Exercise prompt:
Every line of the material is to be given again exactly.

Recorded information:

..........

Definition check_errored bot p (job : MJob) : BotPoller D :=
  if assigned_to job (BotID bot) then
    match remote_status (request p) (the_bot bot p) (JobID job) with
    | inr _ => p
    | inl jobStatus => if String.eqb (ReportedStatus jobStatus) "completed" then updateJobStatus bot jobStatus p else p
    end
  else p.
Definition checkErroredJobs bot p : BotPoller D :=
  match on_services (JobService.ListJobs job_order sqlite_ListJobs (mkJobFilter (Some JobStatusFailed) None 0 0)) p with
  | (Ok jobs, p) => foldl (check_errored bot) p jobs
  | (_, p) => p
  end.

Definition handleBotReconnection bot (health : BotHealthStatus) p : BotPoller D :=
  let p := p <| botBackoffs := alter reset (BotID bot) (botBackoffs p) |> in
  let p := if negb (String.eqb (HealthCurrentJob health) "") then reconcileJobStatus bot (HealthCurrentJob health) p else p in
  checkErroredJobs bot p.

(** ** Polling *)

Definition reported_state (health : BotHealthStatus) : BotStatus :=
  if String.eqb (HealthStatus health) "unhealthy" then BotStatusFailed
  else if negb (String.eqb (HealthCurrentJob health) "") then BotStatusBusy
  else BotStatusIdle.

(** The current job is passed as a pointer to the reported text, also when that
    is empty. *)
Definition updateBotStatus bot (health : BotHealthStatus) p : BotPoller D :=
  let wasTimedOut := String.eqb (BotState (the_bot bot p)) BotStatusTimedOut in
  match on_services (BotService.UpdateHeartbeat random bot_order execute None (BotID bot) (reported_state health)
                       (Some (HealthCurrentJob health))) p with
  | (Some _, p) => p
  | (None, p) => if wasTimedOut then handleBotReconnection bot health p else p
  end.

Definition finished (job : MJob) : bool :=
  String.eqb (JobState job) JobStatusCompleted || String.eqb (JobState job) JobStatusFailed
  || String.eqb (JobState job) JobStatusCancelled.

Definition poll_job bot (jobID : string) p : BotPoller D :=
  match remote_status (request p) (the_bot bot p) jobID with
  | inr _ => p
  | inl jobStatus => updateJobStatus bot jobStatus p
  end.

Definition pollBot bot p : BotPoller D :=
  let backoff := default newBackoff (botBackoffs p !! BotID bot) in
  let p := p <| botBackoffs := <[BotID bot := backoff]> (botBackoffs p) |> in
  let '(now, p) := if maxRetries backoff <=? retries backoff then (zero_time, p) else poll_now p in
  if negb (shouldRetry now backoff) then p
  else
    match remote_health (request p) (the_bot bot p) with
    | inr _ => handlePollError bot backoff p
    | inl health =>
        let p := p <| botBackoffs := <[BotID bot := reset backoff]> (botBackoffs p) |> in
        let p := updateBotStatus bot health p in
        if negb (String.eqb (HealthCurrentJob health) "") then poll_job bot (HealthCurrentJob health) p
        else
          match CurrentJob (the_bot bot p) with
          | None => p
          | Some jobID =>
              match on_services (JobService.GetJob random job_order sqlite_GetJob jobID) p with
              | (inl job, p) =>
                  if finished job
                  then (save_bot ((the_bot bot p) <| CurrentJob := None |> <| BotState := BotStatusIdle |>) p).2
                  else poll_job bot jobID p
              | (inr _, p) => poll_job bot jobID p
              end
          end
    end.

..........

Written answer:
Definition check_errored bot p (job : MJob) : BotPoller D :=
  if assigned_to job (BotID bot) then
    match remote_status (request p) (the_bot bot p) (JobID job) with
    | inr _ => p
    | inl jobStatus => if String.eqb (ReportedStatus jobStatus) "completed" then updateJobStatus bot jobStatus p else p
    end
  else p.
Definition checkErroredJobs bot p : BotPoller D :=
  match on_services (JobService.ListJobs job_order sqlite_ListJobs (mkJobFilter (Some JobStatusFailed) None 0 0)) p with
  | (Ok jobs, p) => foldl (check_errored bot) p jobs
  | (_, p) => p
  end.

Definition handleBotReconnection bot (health : BotHealthStatus) p : BotPoller D :=
  let p := p <| botBackoffs := alter reset (BotID bot) (botBackoffs p) |> in
  let p := if negb (String.eqb (HealthCurrentJob health) "") then reconcileJobStatus bot (HealthCurrentJob health) p else p in
  checkErroredJobs bot p.

(** ** Polling *)

Definition reported_state (health : BotHealthStatus) : BotStatus :=
  if String.eqb (HealthStatus health) "unhealthy" then BotStatusFailed
  else if negb (String.eqb (HealthCurrentJob health) "") then BotStatusBusy
  else BotStatusIdle.

(** The current job is passed as a pointer to the reported text, also when that
    is empty. *)
Definition updateBotStatus bot (health : BotHealthStatus) p : BotPoller D :=
  let wasTimedOut := String.eqb (BotState (the_bot bot p)) BotStatusTimedOut in
  match on_services (BotService.UpdateHeartbeat random bot_order execute None (BotID bot) (reported_state health)
                       (Some (HealthCurrentJob health))) p with
  | (Some _, p) => p
  | (None, p) => if wasTimedOut then handleBotReconnection bot health p else p
  end.

Definition finished (job : MJob) : bool :=
  String.eqb (JobState job) JobStatusCompleted || String.eqb (JobState job) JobStatusFailed
  || String.eqb (JobState job) JobStatusCancelled.

Definition poll_job bot (jobID : string) p : BotPoller D :=
  match remote_status (request p) (the_bot bot p) jobID with
  | inr _ => p
  | inl jobStatus => updateJobStatus bot jobStatus p
  end.

Definition pollBot bot p : BotPoller D :=
  let backoff := default newBackoff (botBackoffs p !! BotID bot) in
  let p := p <| botBackoffs := <[BotID bot := backoff]> (botBackoffs p) |> in
  let '(now, p) := if maxRetries backoff <=? retries backoff then (zero_time, p) else poll_now p in
  if negb (shouldRetry now backoff) then p
  else
    match remote_health (request p) (the_bot bot p) with
    | inr _ => handlePollError bot backoff p
    | inl health =>
        let p := p <| botBackoffs := <[BotID bot := reset backoff]> (botBackoffs p) |> in
        let p := updateBotStatus bot health p in
        if negb (String.eqb (HealthCurrentJob health) "") then poll_job bot (HealthCurrentJob health) p
        else
          match CurrentJob (the_bot bot p) with
          | None => p
          | Some jobID =>
              match on_services (JobService.GetJob random job_order sqlite_GetJob jobID) p with
              | (inl job, p) =>
                  if finished job
                  then (save_bot ((the_bot bot p) <| CurrentJob := None |> <| BotState := BotStatusIdle |>) p).2
                  else poll_job bot jobID p
              | (inr _, p) => poll_job bot jobID p
              end
          end
    end.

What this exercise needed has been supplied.